This is by no means an exhaustive list of components required for computational photometer technology, but you can find more to explore in Resources. The goal here is to reset your thinking on computational photography and photometry, to lower cost, and to make computational 3D and multi-spectral drop-in-place instrumentation more accessible for education and research.


Design concept for the computational photometer

In the embedded systems and Capstone programs at many universities, students often build stereo vision systems based on frame grabbers (and a VxWorks driver I adapted from Linux for the Bt878).

Capstone students build custom interface solutions as well, but the cameras are often difficult to integrate (at full frame rate), difficult to embed for mobile use, or simply difficult to deal with because they are proprietary hardware with poor documentation. Additional challenges of low-cost off-the-shelf webcams and mobile cameras include limited options for advanced optics configurations (most lenses are built in, and you have to live with them), awkward packaging, and frame encoding that makes computer vision a challenge (for example, MJPEG with no raw RGB or YUV output).

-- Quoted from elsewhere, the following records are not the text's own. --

(** * MCP client: tool catalog, tool execution and the bounded chat loop

    A shallow embedding of [src/lib/mcp-client.ts] (class [MCPClient]):
    [initialize], [initializeTools], [getOllamaTools], [executeToolCalls]
    and [chat], with the properties of the specification proved or refuted
    on it.

    Conventions of the embedding.
    - JavaScript values that the code inspects dynamically (tool listings,
      tool-call arguments, tool results) are trees of type [value].  They
      are decoded from the wire, so two composite values are never the same
      object; numbers are integers, only their being zero is inspected.
    - Asynchronous code runs on one logical flow ([await] in a [for] loop),
      so it is embedded as a state-and-exception monad [M].
    - Everything outside the repository (the MCP servers, the model backend,
      [JSON.parse], [JSON.stringify], [String.prototype.trim], [URL]) is a
      field of the environment record [Env]; servers and backend may be
      stateful, their state is the abstract world [W].
    - The calls of the environment are functions and a response is a
      finite list of parts: every awaited call settles, with a value or
      with an error.  A call that never settles is outside the embedding.
    - Arrays of messages and message objects live in a store and are
      referred to by location, so that aliasing ([push] after a spread copy,
      [message.content +=] after [push]) is what the code does. *)

From Stdlib Require Import ZArith Lia Bool Ascii.
From stdpp Require Import base list strings pretty.

Set Warnings "-register-all".

(** ** JavaScript values *)

Inductive value : Type :=
| VUndefined
| VNull
| VBool (b : bool)
| VNum (n : Z)
| VStr (s : string)
| VArr (elems : list value)
| VObj (fields : list (string * value)).

(** Fields of [VObj] are listed in own-property order, the order of
    [Object.values] and [Object.entries]. *)

Module JS.

(** [ToBoolean]. *)
Definition truthy (v : value) : bool :=
  match v with
  | VUndefined | VNull => false
  | VBool b => b
  | VNum n => negb (n =? 0)%Z
  | VStr s => negb (String.eqb s EmptyString)
  | VArr _ | VObj _ => true
  end.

The old analog National Television System Committee (NTSC) cameras and frame grabbers like the Bt878 remained one of the better options based on large-gamut NTSC color, consistent frame rate, low-level driver integration for direct memory access (DMA) and interrupts, and a huge number of options for optics and complementary metal-oxide semiconductor (CMOS)/charge-coupled device (CCD) detectors that ranged from $10 (U.S.) up to $1,000 (U.S.) but with clear optical advantages for the higher-cost cameras. The webcam is a poor replacement — proprietary, fixed optics; inconsistent frame rates and buffering; limited documentation; and pixel color formats that are lossy compared with using Alpha, Red, Green, and Blue (ARGB) channels for color pixel illumination (YCbCr, for example). Furthermore, for research and education, it would be ideal to feed captured pixel data directly through a FIFO, with data transformation provided by highly concurrent FPGA state machine operations and with highly accurate stereo vision two-channel coordination, time-stamping, and registration.

None of this seems to be available off the shelf, so we started a project to build a two-channel analog camera capture board (using Texas Instruments TVP decoders) for the DE line of Altera FPGA boards. The goal of this project is to use open hardware that the research and education community can use for computational photometry. Alternatives like Camera Link (see Resources) are available for higher-end Altera DE4 boards using daughter cards, but this solution is expensive and not great for students. The project has as a goal a cost for the two-channel card that is no more than a textbook.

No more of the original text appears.